Apparently my grandmother’s family were very close for many years. My grandparents lived with Henry and Elizabeth when my Mom was born, and so did their oldest son Aaron, whose daughter was the same age as my mother. There were lots of family get-togethers – holidays, reunions, Sunday dinners, weddings, christenings and so on. The majority of the aunts and uncles lived within less than an hours drive. Henry and Elizabeth had both a large house in town and a large house on the farm. They were prosperous and very hard working farm people who had been successful and who counted on their sons to continue the farm while they lived more and more in town as they aged. And that material prosperity appears to have been the wedge that broke the family apart. At least it was the beginning. Henry died in 1957 (the year before I was born) and there was some quarreling regarding inheritance. My grandmother apparently said a few thing about favorites and injustice. Hard words and hurt feelings. But Elizabeth was still very much alive and things were mostly patched up. Except that as she aged she couldn’t keep up the two houses and the farm. Oldest son Aaron predeceased her which raised inheritance questions again. Then Elizabeth went into a nursing home and the hard feelings resurfaced. My grandmother, again, claimed injustice. And the quarrels became open rifts. Grandmother spoke to her sisters and brother less and less. During our infrequent trips to Kansas she never mentioned them. Mom felt uncomfortable seeking out her aunts and cousins on those trips. And so things widened. And then Elizabeth died. And the quarrels became very open. The town house was sold and there was the question of furnishings and what should happen to them. And family heirlooms. There were a very large number of grandchildren and great-grandchildren and shouldn’t they be considered in dividing up furniture and heirlooms. I guess the fights got pretty awful. I know that my grandmother stopped speaking to her younger brother and her oldest two sisters. Of course, no one actually “won.” Much of the furniture ended up going out for the junk man and the grandchildren got “assigned” an heirloom. And that was that. Except for the hard feelings on my Grandmother’s side and the ruptured relationships.

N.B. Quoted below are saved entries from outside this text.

(* ===== verification/Apply.v ===== *)
(** * Applying a compiled policy ([rk-sensor/src/policy.rs])

    The sensor's side of a reload: the slot that is not active is cleared, filled with
    the compiled policy, and made active by one write.  Every map operation is a system
    call that may fail; the state records the maps after each one that succeeded. *)

From S2P Require Import Prelude Abi Bpf Lpm Scenario Logic Common Governance Net Exec.
From S2P Require Import File Guard Object Enforcement Ipnet Addr Policy Flatten Reload.
Open Scope Z_scope.

(** Keys written into one slot, so it can be cleared before reuse. *)
Record SlotContents : Set := mk_SlotContents {
  sc_profiles : list Z; sc_deny : list rk_net_key; sc_allow : list rk_net_key;
  sc_exec : list rk_exec_key; sc_files : list rk_file_key }.

Definition no_contents : SlotContents := mk_SlotContents [] [] [] [] [].

Record ResolvedExec : Set := mk_ResolvedExec {
  re_profile : Z; re_rule_id : Z; re_dev : Z; re_ino : Z }.

Record ResolvedFile : Set := mk_ResolvedFile {
  rf_profile : Z; rf_rule_id : Z; rf_dev : Z; rf_ino : Z; rf_deny_mask : Z;
  rf_subtree : bool }.

(** The parts of the policy engine an apply touches.  [e_faults] tells which of the
    coming system calls fail (none when it runs out), [e_trace] holds the maps after
    each write, oldest first. *)
Record engine : Set := mk_engine {
  e_maps : policy_maps; e_written0 : SlotContents; e_written1 : SlotContents;
  e_active_slot : Z; e_generation : Z; e_faults : list bool; e_trace : list policy_maps }.

(** ** Effects *)

(** [None] is an [Err] that [?] propagates. *)
Definition sensor (A : Type) : Type := engine -> option A * engine.

#[export] Instance sensor_ret : MRet sensor := fun A a s => (Some a, s).
#[export] Instance sensor_bind : MBind sensor := fun A B f m s =>
  match m s with
  | (Some a, s') => f a s'
  | (None, s') => (None, s')
  end.

Definition fail {A} : sensor A := fun s => (None, s).
Definition get {A} (f : engine -> A) : sensor A := fun s => (Some (f s), s).
Definition modify (f : engine -> engine) : sensor unit := fun s => (Some tt, f s).

Definition set_maps (m : policy_maps) (s : engine) : engine :=
  mk_engine m (e_written0 s) (e_written1 s) (e_active_slot s) (e_generation s)
    (tail (e_faults s)) (e_trace s ++ [m]).

Definition drop_fault (s : engine) : engine :=
  mk_engine (e_maps s) (e_written0 s) (e_written1 s) (e_active_slot s) (e_generation s)
    (tail (e_faults s)) (e_trace s).

(** One map system call: whether it succeeded. *)
Definition syscall (f : policy_maps -> policy_maps) : sensor bool := fun s =>
  if default false (head (e_faults s)) then (Some false, drop_fault s)
  else (Some true, set_maps (f (e_maps s)) s).

(** [call()?] and [let _ = call()]. *)
Definition must (f : policy_maps -> policy_maps) : sensor unit :=
  ok ← syscall f; if (ok : bool) then mret tt else fail.
Definition ignore (f : policy_maps -> policy_maps) : sensor unit :=
  syscall f ≫= fun _ => mret tt.

(** Getting hold of a map by name: it may be missing or of another type. *)
Definition open_map : sensor unit := fun s =>
  if default false (head (e_faults s)) then (None, drop_fault s)
  else (Some tt, drop_fault s).

Fixpoint for_each {A} (f : A -> sensor unit) (l : list A) : sensor unit :=
  match l with
  | [] => mret tt
  | x :: l => f x;; for_each f l
  end.

Definition written (s : engine) (slot : Z) : SlotContents :=
  if slot =? 0 then e_written0 s else e_written1 s.

Definition set_written (slot : Z) (c : SlotContents) (s : engine) : engine :=
  if slot =? 0
  then mk_engine (e_maps s) c (e_written1 s) (e_active_slot s) (e_generation s)
         (e_faults s) (e_trace s)
  else mk_engine (e_maps s) (e_written0 s) c (e_active_slot s) (e_generation s)
         (e_faults s) (e_trace s).

(** [self.written[slot].field.push(..)] as a change of the slot's contents. *)
Definition record (slot : Z) (f : SlotContents -> SlotContents) : sensor unit :=
  modify (fun s => set_written slot (f (written s slot)) s).

(** ** Map writes *)

(** A trie node is found by its prefix length and the bits it covers. *)
Definition same_prefix (a b : rk_net_key) : Prop :=
  nk_prefixlen a = nk_prefixlen b /\ lpm_matches a b.

#[export] Instance same_prefix_dec a b : Decision (same_prefix a b).
Proof. unfold same_prefix. apply _. Defined.

Definition trie_remove (k : rk_net_key) (t : list (rk_net_key * rk_net_rule))
    : list (rk_net_key * rk_net_rule) :=
  filter (fun e => ~ same_prefix e.1 k) t.

Definition trie_insert (k : rk_net_key) (v : rk_net_rule)
    (t : list (rk_net_key * rk_net_rule)) : list (rk_net_key * rk_net_rule) :=
  (k, v) :: trie_remove k t.

Definition on_profiles f (m : policy_maps) : policy_maps :=
  mk_policy_maps (m_cgroup_profile m) (f (m_profiles m)) (m_active_slot m) (m_heartbeat m)
    (m_config m) (m_guard m) (m_monitored_cgroups m) (m_net_deny m) (m_net_allow m)
    (m_exec_allow m) (m_file_protect m).
Definition on_active (slot : Z) (m : policy_maps) : policy_maps :=
  mk_policy_maps (m_cgroup_profile m) (m_profiles m) (Some slot) (m_heartbeat m)
    (m_config m) (m_guard m) (m_monitored_cgroups m) (m_net_deny m) (m_net_allow m)
    (m_exec_allow m) (m_file_protect m).
Definition on_deny f (m : policy_maps) : policy_maps :=
  mk_policy_maps (m_cgroup_profile m) (m_profiles m) (m_active_slot m) (m_heartbeat m)
    (m_config m) (m_guard m) (m_monitored_cgroups m) (f (m_net_deny m)) (m_net_allow m)
    (m_exec_allow m) (m_file_protect m).
Definition on_allow f (m : policy_maps) : policy_maps :=
  mk_policy_maps (m_cgroup_profile m) (m_profiles m) (m_active_slot m) (m_heartbeat m)
    (m_config m) (m_guard m) (m_monitored_cgroups m) (m_net_deny m) (f (m_net_allow m))
    (m_exec_allow m) (m_file_protect m).
Definition on_exec f (m : policy_maps) : policy_maps :=
  mk_policy_maps (m_cgroup_profile m) (m_profiles m) (m_active_slot m) (m_heartbeat m)
    (m_config m) (m_guard m) (m_monitored_cgroups m) (m_net_deny m) (m_net_allow m)
    (f (m_exec_allow m)) (m_file_protect m).
Definition on_files f (m : policy_maps) : policy_maps :=
  mk_policy_maps (m_cgroup_profile m) (m_profiles m) (m_active_slot m) (m_heartbeat m)
    (m_config m) (m_guard m) (m_monitored_cgroups m) (m_net_deny m) (m_net_allow m)
    (m_exec_allow m) (f (m_file_protect m)).

(** ** Keys and values *)

Definition profile_index (slot profile : Z) : Z := slot * RK_MAX_PROFILES + profile.

Definition action_value (a : Action) : Z := match a with Allow => 0 | Deny => 1 end.
Definition mode_value (m : Mode) : Z := match m with Audit => 0 | Enforce => 1 end.

Definition trie_key (slot : Z) (e : Entry) : rk_net_key :=
  mk_rk_net_key (32 + en_prefix_len e) (scope_of slot (en_profile e)) (en_addr e).

Definition range_value (r : CompiledRange) : rk_net_range :=
  mk_rk_net_range (cr_rule_id r) (cr_lo r) (cr_hi r) (cr_proto r) [0; 0; 0].

Definition zero_range : rk_net_range := mk_rk_net_range 0 0 0 0 [0; 0; 0].

(** The first ranges of the zeroed array are overwritten, as many as both have. *)
Definition trie_value (e : Entry) : rk_net_rule :=
  mk_rk_net_rule (Z.of_nat (length (en_ranges e)))
    (take MAX_RANGES ((range_value <$> en_ranges e) ++ replicate MAX_RANGES zero_range)).

Definition zero_profile : rk_profile := mk_rk_profile 0 0 0 0 0.

Definition profile_value (generation : Z) (p : CompiledProfile) : rk_profile :=
  mk_rk_profile (mode_value (cp_mode p)) (action_value (cp_net_default p)) (cp_flags p) 0
    generation.

Definition exec_slot_key (slot : Z) (r : ResolvedExec) : rk_exec_key :=
  mk_rk_exec_key (scope_of slot (re_profile r)) 0 (re_dev r) (re_ino r).

Definition file_slot_key (slot : Z) (r : ResolvedFile) : rk_file_key :=
  mk_rk_file_key (scope_of slot (rf_profile r)) 0 (rf_dev r) (rf_ino r).

(** [Array::set]: an index outside the array is an error. *)
Definition set_profile (idx : Z) (v : rk_profile) : sensor unit :=
  if (0 <=? idx) && (idx <? 2 * RK_MAX_PROFILES)
  then must (on_profiles (fun t => <[idx := v]> t)) else fail.

(** ** The operations *)

(** The body of [clear_slot] on the contents it took out of [self.written]. *)
Definition clear_contents (slot : Z) (contents : SlotContents) : sensor unit :=
  record slot (fun _ => no_contents);;
  open_map;;
  for_each (fun k => ignore (on_deny (trie_remove k))) (sc_deny contents);;
  open_map;;
  for_each (fun k => ignore (on_allow (trie_remove k))) (sc_allow contents);;
  open_map;;
  for_each (fun k => ignore (on_exec (delete k))) (sc_exec contents);;
  open_map;;
  for_each (fun k => ignore (on_files (delete k))) (sc_files contents);;
  open_map;;
  for_each (fun id => set_profile (profile_index slot id) zero_profile)
    (sc_profiles contents).

Definition clear_slot (slot : Z) : sensor unit :=
  contents ← get (fun s => written s slot);
  clear_contents slot contents.

Definition push_files k (c : SlotContents) : SlotContents :=
  mk_SlotContents (sc_profiles c) (sc_deny c) (sc_allow c) (sc_exec c) (sc_files c ++ [k]).
Definition push_exec k (c : SlotContents) : SlotContents :=
  mk_SlotContents (sc_profiles c) (sc_deny c) (sc_allow c) (sc_exec c ++ [k]) (sc_files c).
Definition push_profile k (c : SlotContents) : SlotContents :=
  mk_SlotContents (sc_profiles c ++ [k]) (sc_deny c) (sc_allow c) (sc_exec c) (sc_files c).
Definition push_deny k (c : SlotContents) : SlotContents :=
  mk_SlotContents (sc_profiles c) (sc_deny c ++ [k]) (sc_allow c) (sc_exec c) (sc_files c).
Definition push_allow k (c : SlotContents) : SlotContents :=
  mk_SlotContents (sc_profiles c) (sc_deny c) (sc_allow c ++ [k]) (sc_exec c) (sc_files c).

Definition write_slot (slot : Z) (c : Compiled) (exec : list ResolvedExec)
    (files : list ResolvedFile) : sensor unit :=
  open_map;;
  for_each (fun r =>
    record slot (push_files (file_slot_key slot r));;
    must (on_files (fun t => <[file_slot_key slot r :=
      mk_rk_file_rule (rf_rule_id r) (rf_deny_mask r) (b2z (rf_subtree r)) 0]> t))) files;;
  open_map;;
  for_each (fun r =>
    record slot (push_exec (exec_slot_key slot r));;
    must (on_exec (fun t => <[exec_slot_key slot r :=
      mk_rk_exec_rule (re_rule_id r) 0]> t))) exec;;
  open_map;;
  for_each (fun p =>
    record slot (push_profile (cp_id p));;
    set_profile (profile_index slot (cp_id p)) (profile_value (co_generation c) p))
    (co_profiles c);;
  open_map;;
  for_each (fun e =>
    record slot (push_deny (trie_key slot e));;
    must (on_deny (trie_insert (trie_key slot e) (trie_value e)))) (co_deny c);;
  open_map;;
  for_each (fun e =>
    record slot (push_allow (trie_key slot e));;
    must (on_allow (trie_insert (trie_key slot e) (trie_value e)))) (co_allow c).

Definition CAP_NET : nat := 65536.
Definition CAP_EXEC : nat := 65536.
Definition CAP_FILE : nat := 65536.
Definition CAP_BINDINGS : nat := 4096.

(** The inactive slot is cleared before it is written, so each map must hold the live
    slot's entries and the new ones. *)
Definition check_capacity (live : SlotContents) (deny allow exec files bindings : nat)
    : bool :=
  (length (sc_deny live) + deny <=? CAP_NET)%nat &&
  (length (sc_allow live) + allow <=? CAP_NET)%nat &&
  (length (sc_exec live) + exec <=? CAP_EXEC)%nat &&
  (length (sc_files live) + files <=? CAP_FILE)%nat &&
  (bindings <=? CAP_BINDINGS)%nat.

Definition set_live (slot generation : Z) (s : engine) : engine :=
  mk_engine (e_maps s) (e_written0 s) (e_written1 s) slot generation (e_faults s)
    (e_trace s).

In the early 1990’s when I started asking questions, I took a couple of trips to Otis Kansas. To visit the house in the picture, wander around town and get a feel for a place that had been very important in my mother’s life. And to my surprise, when I stopped at Town Hall to ask about the location of a former telephone exchange where my grandmother had worked, the clerk immediately recognized my mother’s name and insisted that I had to talk to Mrs. Lola Brack. Lola was the widow of my grand uncle Aaron, mother of my mom’s cousin and childhood best friend Marla and still lived in Otis. They called her and then I drove across town (it probably would have been quicker to walk – its a tiny town) and visited with her and with my great aunt Viola who just happened to be there with her. They are both in this photo. They were warm and welcoming and so glad to “meet” me, although they said they’d known me as a small baby. They never mentioned my grandmother, although they asked after my mother and aunts and uncles.
Almost a decade later, I met my grand aunt Angeline who was living in Florida. She told me stories about when my mother had come to live with her in Chicago for a year and asked about my uncles and aunts and cousins. She lived with her daughter, Barbara, who is a potter and who gifted my children with small sculptures of hatching sea turtles. Angie is in the photo, although Barbara isn’t as she hadn’t been born. Near the end of our visit Angie told me, with great sadness, that my grandmother was easily insulted and prickly and just didn’t seem to be able to let things go.
My grandmother has been gone for decades, nearly 30 years. I miss her sometimes. She wasn’t the easiest person to get along with for me or for my Mom. And now I know she wasn’t the easiest person for her large, close knit family to deal with either.